··· Material provided ···

(** [func Usage(modelName string, predictedTokensCount int, ...)].
    The Go function has no result: the value of the [*gorm.DB] returned
    by [db.Create] is discarded, and both early exits are plain
    [return]s. *)
Definition Usage (env : Env) (modelName : string)
    (predictedTokensCount promptTokensCount completionTokens totalTokens : Z)
    (finishReason requestType : string) (s : Effects) : Effects :=
  if UsageLogging_Enabled env then
    match GetModel env modelName with
    | inr err => log_Printf ("Error: " ++ err) s
    | inl aiModel =>
        let usage := {|
          ModelID := Id aiModel;
          PredictedTokensCount := predictedTokensCount;
          PromptTokensCount := promptTokensCount;
          CompletionTokens := completionTokens;
          TotalTokens := totalTokens;
          FinishReason_ := mkFinishReason finishReason;
          RequestType := requestType |} in
        db_Create usage s
    end
  else log_Printf "Usage logs is disabled" s.

End Lib.

(** ** The supervision at the end of [StartServer] *)

Module Lifecycle.

(** Errors a supervised function can return. *)
Inductive error :=
| Canceled                      (* context.Canceled, the value of ctx.Err() *)
| ListenError (msg : string).   (* whatever http.ListenAndServe returns *)

(** A function started with [g.Go]: still running, or returned with nil
    ([None]) or with an error. *)
Inductive task :=
| Running
| Returned (r : option error).

Record group := {
  listener : task;          (* g.Go #1: http.ListenAndServe(addr, router) *)
  watcher : task;           (* g.Go #2: the select on quit and ctx.Done() *)
  quit : bool;              (* the one-slot channel [quit] holds a signal *)
  parentCancelled : bool;   (* cancel() of context.WithCancel was called *)
  groupCancelled : bool;    (* the errgroup cancelled its derived context *)
  gerr : option error;      (* the error g.Wait() will report *)
  errs : list error         (* every non-nil error returned so far, oldest first *)
}.

(** Both functions have been started and [signal.Notify] has registered
    [quit]. *)
Definition started : group :=
  {| listener := Running; watcher := Running; quit := false;
     parentCancelled := false; groupCancelled := false;
     gerr := None; errs := [] |}.

(** [ctx] in the second function is the context derived by
    [errgroup.WithContext(ctx)]: it is done once its parent or the group
    cancels. *)
Definition ctx_Done (g : group) : bool :=
  parentCancelled g || groupCancelled g.

(** Bookkeeping of [errgroup.Group.Go] when a function returns [r]: a
    non-nil error is stored by [errOnce.Do] if it is the first one, and
    the derived context is cancelled with it. *)
Definition returns (r : option error) (g : group) : group :=
  match r with
  | None => g
  | Some e =>
      {| listener := listener g; watcher := watcher g; quit := quit g;
         parentCancelled := parentCancelled g;
         groupCancelled := true;
         gerr := match gerr g with None => Some e | Some e0 => Some e0 end;
         errs := (errs g ++ [e])%list |}
  end.

Inductive event :=
| Signal                    (* SIGINT or SIGTERM is delivered *)
| ListenFails (msg : string)(* http.ListenAndServe returns an error *)
| SelectQuit                (* the select takes [case <-quit] *)
| SelectDone.               (* the select takes [case <-ctx.Done()] *)

Definition is_running (t : task) : bool :=
  match t with Running => true | Returned _ => false end.

(** One move of the two goroutines; [None] when the move is not enabled.
    [http.ListenAndServe] takes no context: the listener has no move that
    looks at [ctx]. *)
Definition step (ev : event) (g : group) : option group :=
  match ev with
  | Signal =>
      Some {| listener := listener g; watcher := watcher g; quit := true;
              parentCancelled := parentCancelled g;
              groupCancelled := groupCancelled g;
              gerr := gerr g; errs := errs g |}
  | ListenFails msg =>
      if is_running (listener g) then
        Some (returns (Some (ListenError msg))
                {| listener := Returned (Some (ListenError msg));
                   watcher := watcher g; quit := quit g;
                   parentCancelled := parentCancelled g;
                   groupCancelled := groupCancelled g;
                   gerr := gerr g; errs := errs g |})
      else None
  | SelectQuit =>
      if is_running (watcher g) && quit g then
        (* fmt.Println("Shutting down server..."); cancel(); return nil *)
        Some (returns None
                {| listener := listener g; watcher := Returned None;
                   quit := false; parentCancelled := true;
                   groupCancelled := groupCancelled g;
                   gerr := gerr g; errs := errs g |})
      else None
  | SelectDone =>
      if is_running (watcher g) && ctx_Done g then
        (* return ctx.Err() *)
        Some (returns (Some Canceled)
                {| listener := listener g; watcher := Returned (Some Canceled);
                   quit := quit g; parentCancelled := parentCancelled g;
                   groupCancelled := groupCancelled g;
                   gerr := gerr g; errs := errs g |})
      else None
  end.

Fixpoint run (evs : list event) (g : group) : option group :=
  match evs with
  | [] => Some g
  | ev :: evs' =>
      match step ev g with
      | Some g' => run evs' g'
      | None => None
      end
  end.

(** [if err := g.Wait(); err != nil { return err }; return nil]:
    [g.Wait()] blocks until both functions have returned.  [None] means
    that [StartServer] has not returned yet. *)
Definition StartServer_result (g : group) : option (option error) :=
  match listener g, watcher g with
  | Returned _, Returned _ => Some (gerr g)
  | _, _ => None
  end.

(** What holds of every state the two goroutines can reach: while the
    listener runs no error has been returned, the group context is live
    and the watcher can only have left through [case <-quit]; once the
    listener has returned, its error is the one the group keeps. *)
Definition supervised (g : group) : Prop :=
  (watcher g = Running -> parentCancelled g = false) /\
  match listener g with
  | Running =>
      gerr g = None /\ groupCancelled g = false /\ errs g = [] /\
      (watcher g = Running \/ watcher g = Returned None)
  | Returned r =>
      exists msg, r = Some (ListenError msg) /\
                  groupCancelled g = true /\
                  gerr g = Some (ListenError msg) /\
                  hd_error (errs g) = Some (ListenError msg)
  end.

(** A sequence of moves in which [http.ListenAndServe] does not return. *)
Definition listener_healthy (evs : list event) : Prop :=
  forall msg, ~ In (ListenFails msg) evs.

End Lifecycle.

(** ** Time *)

Module Time.

(** [time.Duration] is an [int64] count of nanoseconds; [time.Time] is
    read as nanoseconds since the zero time. *)
Definition Second : Z := 1000000000.

(** Two's complement wrap-around of an [int64] result. *)
Definition wrap64 (z : Z) : Z := (z + 2 ^ 63) mod 2 ^ 64 - 2 ^ 63.

(** [a * b] on [time.Duration]. *)
Definition mul (a b : Z) : Z := wrap64 (a * b).

(** [t.Truncate(d)]: [t] rounded down to a multiple of [d] since the zero
    time; [t] itself when [d <= 0]. *)
Definition Truncate (t d : Z) : Z := if d <=? 0 then t else t - t mod d.

End Time.

(** ** The limiter returned by [httprate.Limit]

    [httprate] and [httprate-redis] are dependencies of the server, not
    part of its sources.  The definitions below follow the library's
    sliding-window counter: one counter per client key and window of
    [windowLength], and a rate that adds the current window's count to the
    previous window's count weighted by the share of the previous window
    that still overlaps the last [windowLength].  The library computes the
    weighted term in [float64] and rounds with [math.Round]; here it is
    computed exactly, rounding half away from zero, so the two can differ
    where the [float64] product or quotient is inexact and the exact value
    lies next to a half.  A zero window is treated apart in [OnRequest]. *)

Module Httprate.

Record limiter := {
  requestLimit : Z;     (* first argument of httprate.Limit *)
  windowLength : Z      (* second argument, nanoseconds *)
}.

(** The counters of the [LimitCounter], here the Redis instance shared
    by all gateway processes: key and window start to count. *)
Abbreviation counters := (gmap (string * Z) Z).

Definition count (c : counters) (key : string) (window : Z) : Z :=
  default 0 (c !! (key, window)).

(** [LimitCounter.Increment(key, currentWindow)]. *)
Definition Increment (c : counters) (key : string) (window : Z) : counters :=
  <[(key, window) := count c key window + 1]> c.

(** [math.Round(prev * (windowLength - diff) / windowLength)] for a
    non-negative count and a window that is not zero. *)
Definition weighted (prev diff len : Z) : Z :=
  (2 * (prev * (len - diff)) + len) / (2 * len).

(** The rounded rate of [key] at [now]. *)
Definition rate (l : limiter) (c : counters) (key : string) (now : Z) : Z :=
  let currentWindow := Time.Truncate now (windowLength l) in
  let previousWindow := currentWindow - windowLength l in
  let diff := now - currentWindow in
  weighted (count c key previousWindow) diff (windowLength l)
  + count c key currentWindow.

Inductive verdict :=
| Pass                          (* next.ServeHTTP(w, r) *)
| Limited (retryAfter : Z).     (* 429 with header Retry-After, seconds *)

(** The limiter's middleware on one request of [key] at [now]: the
    request is turned away when the rate has reached the limit, and
    counted in the current window otherwise.  [Retry-After] is
    [int(windowLength.Seconds())], which cuts towards zero; for a window
    of whole seconds the [float64] in between is exact.  With a zero
    window the weighted term is the [float64] quotient 0/0, the rate is
    not a number and no comparison with the limit holds: the request
    passes and is counted at [now], which is what [Truncate] returns. *)
Definition OnRequest (l : limiter) (key : string) (now : Z) (c : counters)
  : verdict * counters :=
  if windowLength l =? 0
  then (Pass, Increment c key now)
  else if requestLimit l <=? rate l c key now
  then (Limited (Z.quot (windowLength l) Time.Second), c)
  else (Pass, Increment c key (Time.Truncate now (windowLength l))).

(** A client sending requests at the instants [times], in this order. *)
Fixpoint requests (l : limiter) (key : string) (times : list Z) (c : counters)
  : list verdict * counters :=
  match times with
  | [] => ([], c)
  | now :: times' =>
      let '(v, c1) := OnRequest l key now c in
      let '(vs, c2) := requests l key times' c1 in
      (v :: vs, c2)
  end.

Definition passed (v : verdict) : bool :=
  match v with Pass => true | Limited _ => false end.

End Httprate.

(** ** The limiter as section 4.1 of the design describes it *)

Module SubWindows.

(** A policy in the design's words: at most [max] requests, sub-windows
    of length [window], [windowCount] of them in one effective window. *)
Record policy := { max : Z; window : Z; windowCount : nat }.

Abbreviation counters := (gmap (string * Z) Z).

Definition count (c : counters) (key : string) (sub : Z) : Z :=
  default 0 (c !! (key, sub)).

(** The counts of the [n] sub-windows that end with sub-window [sub]. *)
Fixpoint trailing (c : counters) (key : string) (sub : Z) (n : nat) : Z :=
  match n with
  | O => 0
  | S n' => count c key sub + trailing c key (sub - 1) n'
  end.

(** Admission sums the trailing [windowCount] sub-windows; an admitted
    request is counted in the current sub-window. *)
Definition Admit (p : policy) (key : string) (now : Z) (c : counters)
  : bool * counters :=
  let sub := now / window p in
  if trailing c key sub (windowCount p) <? max p
  then (true, <[(key, sub) := count c key sub + 1]> c)
  else (false, c).

Fixpoint requests (p : policy) (key : string) (times : list Z) (c : counters)
  : list bool * counters :=
  match times with
  | [] => ([], c)
  | now :: times' =>
      let '(v, c1) := Admit p key now c in
      let '(vs, c2) := requests p key times' c1 in
      (v :: vs, c2)
  end.

End SubWindows.

(** ** package server: route wiring *)

Module Server.

(** What a guard or handler looks at in an [*http.Request]. *)
Record Request := {
  Method : string;
  Path : string;
  RemoteAddr : string;       (* the caller's address, as [httprate.KeyByIP] keys it *)
  Authorization : string     (* the credential the caller presents *)
}.

(** The backend handlers of package [openai]. *)
Inductive backend := ListModelsHandler | GetModelHandler | ChatCompletionHandler.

···

Extract from the records above the lines from the one containing "if is_running (watcher g) && quit" to the one containing "groupCancelled g = true /\", both lines included, exactly as they appear and with nothing else.

      if is_running (watcher g) && quit g then
        (* fmt.Println("Shutting down server..."); cancel(); return nil *)
        Some (returns None
                {| listener := listener g; watcher := Returned None;
                   quit := false; parentCancelled := true;
                   groupCancelled := groupCancelled g;
                   gerr := gerr g; errs := errs g |})
      else None
  | SelectDone =>
      if is_running (watcher g) && ctx_Done g then
        (* return ctx.Err() *)
        Some (returns (Some Canceled)
                {| listener := listener g; watcher := Returned (Some Canceled);
                   quit := quit g; parentCancelled := parentCancelled g;
                   groupCancelled := groupCancelled g;
                   gerr := gerr g; errs := errs g |})
      else None
  end.

Fixpoint run (evs : list event) (g : group) : option group :=
  match evs with
  | [] => Some g
  | ev :: evs' =>
      match step ev g with
      | Some g' => run evs' g'
      | None => None
      end
  end.

(** [if err := g.Wait(); err != nil { return err }; return nil]:
    [g.Wait()] blocks until both functions have returned.  [None] means
    that [StartServer] has not returned yet. *)
Definition StartServer_result (g : group) : option (option error) :=
  match listener g, watcher g with
  | Returned _, Returned _ => Some (gerr g)
  | _, _ => None
  end.

(** What holds of every state the two goroutines can reach: while the
    listener runs no error has been returned, the group context is live
    and the watcher can only have left through [case <-quit]; once the
    listener has returned, its error is the one the group keeps. *)
Definition supervised (g : group) : Prop :=
  (watcher g = Running -> parentCancelled g = false) /\
  match listener g with
  | Running =>
      gerr g = None /\ groupCancelled g = false /\ errs g = [] /\
      (watcher g = Running \/ watcher g = Returned None)
  | Returned r =>
      exists msg, r = Some (ListenError msg) /\
                  groupCancelled g = true /\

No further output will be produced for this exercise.